In the IPMwise concept, economic potentials may occur on 2 levels:

• for end-users

• for designers of new strategies for IWM

Benefits for end-users

Potentials for end-users, farmers, advisors etc. arise from options for optimizing input of control measures to conditions on farm and field levels, without jeopardizing requirements for agronomical robustness.

Results from more than 50 years of applied research on application of herbicides show that 20-40% reductions can be achieved by picking ‘lowhanging fruits’ in various countries and crops.

These potentials arise from a systematic exploitation of the following conditions:

• weeds are not homogeneously distributed in time and space

• different weed species cause different types and levels of losses in different crops. For example, some inferior weed species occurring only in low densities may be completely ignored in some crops, while more noxious species may need effective control even when occurring in small densities

• different weed species have different susceptibility to different control measures. For example, some herbicides provide sufficient efficacy on some weed species by use of down to 5% of registered dose rates, while other weeds may require >100% of a registered dose rate.

Benefits for herbicide-designers

Considering development of new herbicides, the mathematical principles, which are integrated in IPMwise for optimization of tank-mixing 2-4 or 2-x way tank-mixtures on a field level, may also be used to predict the expected efficacy of new co-formulations of herbicides and to optimize strategies for multiple herbicide applications.

Consequently, in processes of developing new co-formulated herbicide products, the expected efficacy on various combinations of weed species and conditions, may be simulated use efficacy data on single MOA products as a basis.

When IPM Consult looks into the ‘crystal ball’ of IWM, we see:

• no new herbicides ‘mode-of-action’ (MOA) in the ‘product pipeline’ for the next 5-10 years

• increasing activities from national EPAs to restrict and/or ban still more MOA/products

• more intensive use of remaining MOA leading to increasing problems with herbicide resistance

Consequently, a total reliance on herbicides will soon be seriously challenged.
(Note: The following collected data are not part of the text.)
(* ===== verification/DisplayBatchProps.v ===== *)
(** An SDK batch keeps the canonical list, the rope and the slots in step ([DisplayBatch.v]). *)

From stdpp Require Import base list strings gmap.
From Stdlib Require Import ZArith Lia.
From S2P Require Import Prelude Text TimelineItem DisplayRope DisplayRopeProps DisplayRows DisplayDiffs DisplayDiffsProps BoundedWindow BoundedWindowProps DisplayBatch.
Local Open Scope list_scope.
Local Open Scope nat_scope.

(** * Memberships of a canonical list *)

(** What a membership claims of its item. *)
Definition mirrors_item (item : TimelineItem) (u : Membership) : Prop :=
  match u with Shown shown => twins item shown | Transparent => no_row item | Trimmed => True end.
Definition mirrors (items : list TimelineItem) (us : list Membership) : Prop :=
  Forall2 mirrors_item items us.

Lemma mirrors_hidden item : mirrors_item item (hidden_unit item).
Proof. unfold hidden_unit. by destruct (item_occupies_display_row item) eqn:E. Qed.
Lemma mirrors_hide item u : mirrors_item item u -> mirrors_item item (hide_unit u).
Proof.
  destruct u as [| |shown]; [done..|]. cbn [mirrors_item hide_unit]. intros Ht. unfold hidden_unit.
  destruct (item_occupies_display_row shown) eqn:E; [done|]. cbn. unfold no_row.
  by rewrite (proj1 (twins_row _ _ Ht)).
Qed.
Lemma mirrors_vec_insert i item u items us :
  mirrors_item item u -> mirrors items us -> mirrors (vec_insert i item items) (vec_insert i u us).
Proof.
  intros Hu Hm. unfold vec_insert. apply Forall2_app; [by apply Forall2_take|].
  constructor; [done|by apply Forall2_drop].
Qed.
Lemma mirrors_replicate run u :
  Forall (fun item => mirrors_item item u) run -> mirrors run (replicate (length run) u).
Proof. induction 1 as [|item run Hi _ IH]; [constructor|]. by constructor. Qed.
Lemma mirrors_hide_where p items us : mirrors items us -> mirrors items (hide_where p us).
Proof.
  intros Hm. apply Forall2_same_length_lookup_2; [by rewrite hide_where_length, (Forall2_length _ _ _ Hm)|].
  intros i item u Hi Hu. rewrite hide_where_lookup, fmap_Some in Hu. destruct Hu as (v & Hv & ->).
  pose proof (Forall2_lookup_lr _ _ _ _ _ _ Hm Hi Hv). destruct (p i); [by apply mirrors_hide|done].
Qed.
Lemma mirrors_trim items us m : mirrors items us -> mirrors items (trim_units us m).
Proof.
  intros Hm. destruct m as [m|]; [|done]. cbn [trim_units].
  destruct (hide_units_prefix (newest_replies_only us)
    (slots_in (newest_replies_only us) - m * 2, rows_in (newest_replies_only us) - m)) as (c & -> & _).
  pose proof (mirrors_hide_where (fun i => bool_decide (i ∈ stale_replies (reply_units us 0))) _ _ Hm) as Hn.
  fold (newest_replies_only us) in Hn. rewrite <-(take_drop c items).
  apply Forall2_app; [|by apply Forall2_drop]. apply Forall2_fmap_r.
  eapply Forall2_impl; [by apply Forall2_take|]. intros. by apply mirrors_hide.
Qed.
Lemma mirrors_length items us : mirrors items us -> length us = length items.
Proof. intros H. symmetry. by eapply Forall2_length. Qed.

(** * From slots to the rope *)

Lemma push_run_mirrors run ends : ends_ok run ends -> mirrors run (expand_all (push_run (length run) ends)).
Proof.
  intros (Hl & Ht & Hlead & Htrail). unfold push_run. rewrite Nat.min_l by done.
  destruct (Nat.eqb_spec (lead ends) (length run)) as [E|E].
  - unfold expand_all. cbn. rewrite app_nil_r. apply mirrors_replicate.
    rewrite E, take_ge in Hlead by done. exact Hlead.
  - set (n := lead ends) in *. set (t := trail ends `min` (length run - n)).
    set (g := length run - n - t). unfold expand_all. cbn [mbind list_bind expand]. rewrite app_nil_r.
    assert (length run = n + g + t) as Hlen by lia.
    assert (forall m us k, length us = k -> Forall (fun item => mirrors_item item m) us ->
      Forall2 mirrors_item us (replicate k m)) as Hrep by (intros m us k <-; apply mirrors_replicate).
    rewrite (cut3 run n g). apply Forall2_app; [|apply Forall2_app]; apply Hrep.
    + rewrite length_take. lia.
    + exact Hlead.
    + rewrite length_take, length_drop. lia.
    + by apply Forall_forall.
    + rewrite length_drop. lia.
    + replace (n + g) with ((length run - trail ends) + (trail ends - t)) by lia.
      rewrite <-drop_drop. by apply Forall_drop.
Qed.

Lemma run_of_length (items : list TimelineItem) from to : from <= to <= length items -> length (run_of items from to) = to - from.
Proof. intros. unfold run_of. rewrite length_take, length_drop. lia. Qed.
Lemma take_run (items : list TimelineItem) from to :
  from <= to -> take to items = take from items ++ run_of items from to.
Proof.
  intros Hle. unfold run_of. replace to with (from + (to - from)) at 1 by lia. apply take_add_app'.
Qed.

Lemma push_slots_mirrors items run cursor stop cs :
  aligned items cursor run stop -> cursor <= length items ->
  mirrors (take cursor items) (expand_all cs) ->
  exists cs', foldl (push_slot (length items)) (cs, cursor, false, true) run = (cs', stop, false, true)
    /\ mirrors (take stop items) (expand_all cs').
Proof.
  revert cursor cs. induction run as [|s run IH]; intros cursor cs; cbn [aligned foldl].
  { intros ->. by exists cs. }
  intros (Hle & (item & Hi & Ht) & He & Ha) Hc Hm. pose proof (lookup_lt_Some _ _ _ Hi) as Hlt.
  assert (push_slot (length items) (cs, cursor, false, true) s
    = (cs ++ push_run (canonical_index s - cursor) (gap_before s) ++ [Slot (slot_item s)],
       canonical_index s + 1, false, true)) as ->.
  { unfold push_slot. rewrite (proj2 (Nat.ltb_ge _ _) Hle), (proj2 (Nat.leb_gt _ _) Hlt). done. }
  rewrite Nat.add_1_r. apply IH; [done|lia|].
  rewrite (take_S_r _ _ _ Hi), (take_run items cursor) by done.
  rewrite !expand_all_app, <-app_assoc. apply Forall2_app; [done|]. apply Forall2_app.
  - pose proof (push_run_mirrors _ _ He) as H. by rewrite run_of_length in H by lia.
  - by repeat constructor.
Qed.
In ‘major crops’ for example in winter oilseed rape and also, of course, in several ‘minor crops’.

So, innovation is required, both in the farming industry and in the weed control industry, and IPMwise is well prepared to support such development.

Economic potential on different levels

The economic potentials of the methods used in DSS listed above, depend on access to efficacy data, where measures for control have been tested in various dose rates / intensities.

In Denmark, where the methods were originally developed, efficacy testing of new herbicides on a weed species level, included systematic test of reduced dosages, for example ½ and ¼ of registered dose rates. In addition, numerous efficacy tests were made in semi-field conditions to quantify influence of additional conditions, e.g. classes of weed growth stages , temperatures / relative humidity and water stress.

However, you consider the possible number of combinations of: countries, crops, weed species and classes of additional conditions of importance, a huge matrix is required, and it is not possible to fill in all combinations based on real data. Even when exploiting options for extrapolation and filling in some gaps by estimates from experts, still many blank spots will exist.

Consequently, IPMwise may be perceived as a dynamic frame and a point of reference to interpret, integrate and optimize many non-perfect sources of documentation. For example to quantify needs for control, expected efficacy of control measures, full-season and longer term strategies, legal restrictions, etc. and match these with actual conditions on farm and field levels.

For example, in ‘minor use’ crops, the only data available may be just product label texts, however, such information may still be valuable to match options for control with conditions on farm and field levels. In major crops, where more real data are likely to be available, more sufisticated and more potent recommendations may be made.